J'avais froncé les sourcils en prenant conscience de ce que la réponse du scientifique impliquait. - Vous êtes en train de me dire que que notre émetteur sonique est entré en communication avec quelque chose qui a émis dans notre direction.
Malkovik opina du chef. Il était en ébullition, comme s'il venait de déterrer les joyaux de la couronne.
- C'est pire que ça! Quelque chose a ouvert le canal de simulation et s'en est servi pour entrer en communication avec notre émetteur.
- C'est impossible, voyons, l'antenne sonique est juste un émetteur, pas un récepteur !
- C'est plus compliqué Monsieur Laymann. Vous oubliez de quoi se nourrit notre canon à ondes soniques ! Vous oubliez votre propre concept !
J'avais écarquillé les yeux d'incrédulité.

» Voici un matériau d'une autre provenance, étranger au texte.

(** What a scan leaves of one of the rows it read, whatever statement fails. *)
Lemma attempt_all_row mf outs s0 ds d : Forall (fun d => 0 <= wd_Attempts d) ds -> NoDup (map key_of ds) -> d ∈ ds ->
  forall s s', ws_deliveries s !! key_of d = Some d -> attempt_all mf outs (map (due_row s0) ds) s = Some s' ->
  ws_deliveries s' !! key_of d
  = Some (match mf (key_of d) 0%nat with
          | Some _ => d
          | None => settle (outs (key_of d)).1 (outs (key_of d)).2 d
          end).
Proof.
  induction 1 as [|x ds Ha Hall IH]; intros Hnd Hin s s' Hd E; [by apply not_elem_of_nil in Hin|].
  cbn [map] in *. apply NoDup_cons in Hnd as [Hx Hnd]. cbn [attempt_all] in E.
  change (du_Profile (due_row s0 x), du_ID (due_row s0 x)) with (key_of x) in E.
  destruct (attempt_touches (mf (key_of x)) (outs (key_of x)).1 (outs (key_of x)).2 s0 s x Ha) as (s1 & E1 & T1).
  rewrite E1 in E. cbn [mbind option_bind] in E. apply elem_of_cons in Hin as [<-|Hin].
  - destruct (attempt_all_spec mf outs s0 ds Hall s1) as (s2 & E2 & Hrows & _).
    rewrite E in E2. injection E2 as <-. rewrite Hrows by done. rewrite attempt_due in E1 by done. injection E1 as <-.
    destruct (outs (key_of d)).2 as [u|e]; unfold MarkDelivered, MarkFailed; cbn [wf_Profile wf_ID failure_of];
      fold (key_of d); destruct (mf (key_of d) 0%nat); [done| |done|].
    + destruct (mf (key_of d) 1%nat); cbn; by rewrite lookup_alter_eq, Hd.
    + destruct (negb _); [|destruct (mf (key_of d) 1%nat)]; cbn [snd set_deliveries set_endpoints ws_deliveries];
        by rewrite lookup_alter_eq, Hd.
  - apply (IH Hnd Hin s1); [|done]. rewrite (to_rows _ _ _ T1); [done|].
    intros Heq. apply Hx. rewrite <- Heq. by apply list_elem_of_fmap_2.
Qed.

Lemma rows_in s x : x ∈ map snd (range (ws_deliveries s)) <-> exists k, ws_deliveries s !! k = Some x.
Proof.
  rewrite list_elem_of_fmap. split.
  - intros ([k d] & -> & Hin). exists k. rewrite range_perm in Hin. by apply elem_of_map_to_list.
  - intros [k Hk]. exists (k, x). split; [done|]. rewrite range_perm. by apply elem_of_map_to_list.
Qed.

Definition candidates (profile : string) (now : Z) (s : wstore) : list WebhookDelivery :=
  List.filter (eligible profile now s) (map snd (range (ws_deliveries s))).

Lemma due_in profile now limit s d : d ∈ due_rows profile now limit s ->
  (exists k, ws_deliveries s !! k = Some d) /\ eligible profile now s d = true.
Proof.
  unfold due_rows. intros Ht.
  assert (Hin : d ∈ merge_sort soonest (candidates profile now s)).
  { rewrite <- (take_drop (Z.to_nat limit) (merge_sort _ _)). apply elem_of_app. by left. }
  rewrite merge_sort_Permutation in Hin. apply list_elem_of_In, filter_In in Hin as [Hin He].
  split; [|done]. by apply rows_in, list_elem_of_In.
Qed.

Lemma keys_rows s : wstore_inv s -> NoDup (map key_of (map snd (range (ws_deliveries s)))).
Proof.
  intros [Hi _]. rewrite map_map.
  assert (E : map (fun x => key_of x.2) (range (ws_deliveries s)) = (range (ws_deliveries s)).*1).
  { apply map_ext_in. intros [k d] Hin%list_elem_of_In. rewrite range_perm in Hin.
    apply elem_of_map_to_list, Hi in Hin as [Hk _]. by rewrite Hk. }
  rewrite E, range_perm. apply NoDup_fst_map_to_list.
Qed.

Lemma NoDup_map_filter {A B} (f : A -> B) p l : NoDup (map f l) -> NoDup (map f (List.filter p l)).
Proof.
  induction l as [|x l IH]; cbn; [done|]. rewrite NoDup_cons. intros [Hx Hnd].
  destruct (p x); [|auto]. cbn. apply NoDup_cons. split; [|auto]. intros Hin. apply Hx.
  apply list_elem_of_fmap in Hin as (y & Hy & Hin). apply list_elem_of_In, filter_In in Hin as [Hin _].
  apply list_elem_of_fmap. exists y. split; [done|]. by apply list_elem_of_In.
Qed.

Lemma due_keys profile now limit s : wstore_inv s -> NoDup (map key_of (due_rows profile now limit s)).
Proof.
  intros Hi. unfold due_rows. rewrite <- firstn_map. eapply sublist_NoDup; [|apply sublist_take].
  rewrite merge_sort_Permutation. by apply NoDup_map_filter, keys_rows.
Qed.

Lemma due_rows_ok profile now limit s : wstore_inv s ->
  Forall (fun d => 0 <= wd_Attempts d) (due_rows profile now limit s)
  /\ Forall (fun d => ws_deliveries s !! key_of d = Some d) (due_rows profile now limit s).
Proof.
  intros [Hi _]. split; apply Forall_forall; intros d [[k Hk] _]%due_in; destruct (Hi _ _ Hk) as [-> ?]; done.
Qed.

(** A scan: it returns, touches only the rows it read, enables no endpoint;
    without failing statements every row it read is settled. *)
Lemma deliverDue_spec profile df mf now outs s : wstore_inv s ->
  exists s', deliverDue profile df mf now outs s = Some s'
  /\ wstore_inv s' /\ eps_later (ws_endpoints s) (ws_endpoints s')
  /\ (forall k, k ∉ map key_of (due_rows profile (unix now) 32 s) -> ws_deliveries s' !! k = ws_deliveries s !! k)
  /\ (df 0%nat = None -> (forall k, mf k = no_fault) ->
      Forall (fun d => ws_deliveries s' !! key_of d = Some (settle (outs (key_of d)).1 (outs (key_of d)).2 d))
        (due_rows profile (unix now) 32 s)).
Proof.
  intros Hi. unfold deliverDue, Due. destruct (due_rows_ok profile (unix now) 32 s Hi) as [Ha Hk].
  destruct (df 0%nat).
  { exists s. split_and!; try done. apply eps_later_refl. }
  destruct (attempt_all_spec mf outs s _ Ha s) as (s' & E & Hrows & Heps & Hinv & Hset).
  exists s'. split_and!; try done; [by apply Hinv|]. intros _ Hmf. apply Hset; [done|by apply due_keys|done].
Qed.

- Il se nourrit de différents sons qu'il capte ... de la musique en particulier ... ce qui en fait aussi un récepteur. Comment n'y avais-je pas pensé ...
Malkovik avait eu un petit sourire.
- Vous n'êtes pas un scientifique et le pouvoir des ondes soniques est vaste. Le monde scientifique n'a fait qu'effleurer ce domaine, même si certaines applications puissantes en ont déjà résulté. Un canon sonique de l'envergure du nôtre et avec une telle source de charge, c'est inédit. Je vous avais mis en garde, souvenez-vous ! Vous jouez avec le Diable. C'est à se demander si ce n'est pas lui qui vous a inspiré une telle arme...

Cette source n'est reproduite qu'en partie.